The iPhone Can it Walk the Talk?

June 24, 2011
I read with interest this week, Dr. John Halamka’s blog on the iPhone (http://geekdoctor.blogspot.com/, August 5 2008), wherein Dr. Halamka relays

I read with interest this week, Dr. John Halamka’s blog on the iPhone (http://geekdoctor.blogspot.com/, August 5 2008), wherein Dr. Halamka relays his experience in using the new G3 iPhone. As a consumer device, he concludes the iPhone is well suited due to its speed and graphics capability. As a business device, the iPhone falls down on several accounts, one being its lack of a tactile keyboard. I’ll let you visit his blog to get a few good laughs over the predictive word results of his typing. The part that caught my attention was the typing difficulty on the iPhone due to the lack of a real keyboard, and the need to navigate through three different screens to get to various symbols such as the backwards slash (\).
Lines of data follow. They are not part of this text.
Lemma dec_of_Z_digits_or_sign z :
  forallb graphic (dec_of_Z z) = true.
Proof.
  unfold dec_of_Z, dec_of_N.
  destruct (z <? 0); cbn [forallb]; [change (graphic "-") with true; cbn [andb]|];
    apply digits_graphic, dec_digits_digits; reflexivity.
Qed.

(** An [int] prints in at most eleven characters. *)
Lemma dec_of_Z_length z :
  -2147483648 <= z <= 2147483647 -> (length (dec_of_Z z) <= 11)%nat.
Proof.
  intros Hz. unfold dec_of_Z. destruct (z <? 0) eqn:Hneg.
  - apply Z.ltb_lt in Hneg. cbn [length].
    pose proof (dec_of_N_length (Z.abs_N z) 10) as H.
    assert (Z.abs_N z < 10 ^ N.of_nat 10)%N by (change (10 ^ N.of_nat 10)%N with 10000000000%N; lia).
    specialize (H H0 ltac:(lia)). lia.
  - apply Z.ltb_ge in Hneg.
    pose proof (dec_of_N_length (Z.to_N z) 10) as H.
    assert (Z.to_N z < 10 ^ N.of_nat 10)%N by (change (10 ^ N.of_nat 10)%N with 10000000000%N; lia).
    specialize (H H0 ltac:(lia)). lia.
Qed.

(** The values from 0 to 99 print as their two digits; checked over the
    whole range. *)
Lemma two_digit_values_checked :
  forallb two_digits (map Z.of_nat (seq 0 100)) = true.
Proof. vm_compute. reflexivity. Qed.

Lemma dec2_two_digits z :
  0 <= z <= 99 -> dec2 z = [digit (Z.to_N (z / 10)); digit (Z.to_N (z mod 10))].
Proof.
  intros Hz. pose proof two_digit_values_checked as H.
  rewrite forallb_forall in H. specialize (H z). unfold two_digits in H.
  destruct (List.list_eq_dec ascii_dec (dec2 z) _) as [Heq|_]; [exact Heq|].
  assert (false = true); [|discriminate]. apply H.
  apply in_map_iff. exists (Z.to_nat z). split; [lia|]. apply in_seq. lia.
Qed.

Lemma dec2_length z : 0 <= z <= 99 -> length (dec2 z) = 2%nat.
Proof. intros Hz. rewrite (dec2_two_digits z Hz). reflexivity. Qed.

Lemma dec2_digits z : 0 <= z <= 99 -> forallb is_digit (dec2 z) = true.
Proof.
  intros Hz. rewrite (dec2_two_digits z Hz). cbn [forallb].
  rewrite !digit_is_digit. reflexivity.
Qed.

Lemma dec2_matches z : 0 <= z <= 99 -> matches dd (dec2 z) = true.
Proof.
  intros Hz. rewrite (dec2_two_digits z Hz). unfold dd. cbn [matches].
  rewrite !digit_is_digit. reflexivity.
Qed.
While the other features of the iPhone have merit for medical application, it’s the typing that seems to disappoint. I got to wondering – what might be a “killer application” for healthcare? What I came up with seems plausible, and well suited to medical applications. Why not couple the iPhone’s image management functionality and email capability with speech processing to create a more useable diagnostic and treatment assistance device?

I was impressed with McKesson Corporation’s RSNA 2007 exhibit last November where they mimicked the Apple and Microsoft hand gesture technology to view images on large flat panel displays. These technologies seem well suited to image reading in their ability to easily move and resize images, and change cases on the screen. McKesson also linked the display to the iphone as a convenient means for delivering diagnostic results.
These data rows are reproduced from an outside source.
(** * InsightCord analytics: a shallow embedding of the scoring engine

    The development follows the Python modules of the bot one by one:

    - [AiAnalysis]     : [ai_analysis.py]     (toxicity fusion, rebuild)
    - [RankSystem]     : [rank_system.py]     (min-max normalisation, tiers)
    - [UserEngagement] : [user_engagement.py] (streak, engagement score,
                                               mention counters)
    - [UserProfile]    : [user_profile.py]    (7-day trend)
    - [AdminCommands]  : [admin_commands.py]  (toxicity alerts)

    Conventions of the embedding.

    - A Python [float] is an exact rational ([Q]) wherever a statement is
      an order or a range, which the rounding of binary64 arithmetic keeps;
      equality of such values is [Qeq] ([==]).  Where a statement names a
      stored value, the same expression is also given over the binary64
      floats of the kernel (the definitions named [..._f64], module [F64]),
      and the value is the one computed there.
    - A Python [int] is a [Z].
    - A table with a unique key is a [gmap] from the key to the row.
    - A SQLAlchemy session is a private working copy: attribute writes stay
      in the session until [commit], and another session only ever reads
      committed rows ([db.py] builds the sessions with [autoflush=False]).
    - Wall-clock reads ([datetime.now], SQL [NOW()]) are inputs.
    - In [Activity] and [MessageLog] a statement that the database refuses
      (foreign key, integer out of range, float8 out of range, division by
      zero) makes the function return [None]: its transaction is rolled
      back and stores nothing. *)

From Stdlib Require Import ZArith QArith Qminmax Qround Lia Lra Lqa Ascii String List.
From Corelib Require Import PrimFloat.
From Stdlib Require Import Floats.FloatOps Uint63.
From stdpp Require Import gmap strings list fin_maps.

Set Warnings "-inexact-float".

(** ** Python built-ins used by the modules *)

Module Py.

Local Open Scope Q_scope.

(** [min(a, b)] keeps the first argument unless the second is strictly
    smaller; [max(a, b)] keeps the first unless the second is strictly
    larger. *)
Definition min (a b : Q) : Q := if Qlt_le_dec b a then b else a.
Definition max (a b : Q) : Q := if Qlt_le_dec a b then b else a.

(** [min(values)] and [max(values)] for the non-empty list [v :: vs]: the
    first element, replaced whenever a later one is strictly smaller
    (strictly larger). *)
Definition min_of (v : Q) (vs : list Q) : Q := fold_left min vs v.
Definition max_of (v : Q) (vs : list Q) : Q := fold_left max vs v.

(** Characters removed by [str.strip()] among the code points below 256. *)
Definition is_space (c : ascii) : bool :=
  let n := nat_of_ascii c in
  ((9 <=? n) && (n <=? 13) || (28 <=? n) && (n <=? 32)
   || (n =? 133) || (n =? 160))%nat.

Fixpoint lstrip (s : string) : string :=
  match s with
  | String c s' => if is_space c then lstrip s' else s
  | EmptyString => EmptyString
  end.

Fixpoint rstrip (s : string) : string :=
  match s with
  | String c s' =>
      match rstrip s' with
      | EmptyString => if is_space c then EmptyString else String c EmptyString
      | r => String c r
      end
  | EmptyString => EmptyString
  end.

Definition strip (s : string) : string := rstrip (lstrip s).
The convenience of results delivery and viewing convenience seem to be complicated by the difficulty in a physician’s ability to respond! Imagine the convenience of viewing study results while commuting, but the frustration of the inability to respond. Now imagine if the iPhone’s capabilities could be married to speech processing technology, such that the accompanying email could be read to the physician, and the physician could easily use speech recognition to reply to the email? The application of speech recognition technology could offset the iPhone’s typing limitations and make it easier to use.

Clearly, one stumbling block is the processor horsepower and memory requirements of speech recognition applications. I can personally relate to this as an early IBM MedSpeak/Radiology reseller! The turning point for speech recognition was the advent of the Intel Pentium Pro 200 MHz. processor (anyone remember this!), which finally provided enough horsepower to make the application commercially viable. This meant lugging around a tower computer for demonstrations, which was a real challenge when traveling by air. IBM went so far as to ask Intel about packaging up the Pentium Pro in a laptop. They tell the story that when the Intel engineers stopped laughing, they explained that the Pentium Pro ran so hot that it would melt the plastic case of a laptop! So, resellers such as myself had to wait for the second version of software that optimized the application to run on a 166 MHz. Pentium MMX processor that would operate in a laptop.

So, the question is, does the iPhone have sufficient processing capability to support a speech recognition application? Probably not. But, there are now speech applications that will allow for voice files to be captured over a phone line and processed by a server. All that would be necessary would be an interactive email application that could use voice commands to play and record messages, and then process the recorded response into text that could be approved and sent as regular email. Now a user could rely on the iPhone’s gesture technology to access an email, review an image, and set up a response, and then use speech and voice recognition to respond.

For anyone who has used speech recognition applications, you will know that it is much faster to speak a response than it is to type one. I use the technology all the time when traveling, as I find it much easier to talk an email response than to type one on a small laptop keyboard.

Anyway, I wonder if someone will catch on to this, or if it would prove as awkward to use as the iPhone keyboard? Anyone care to comment?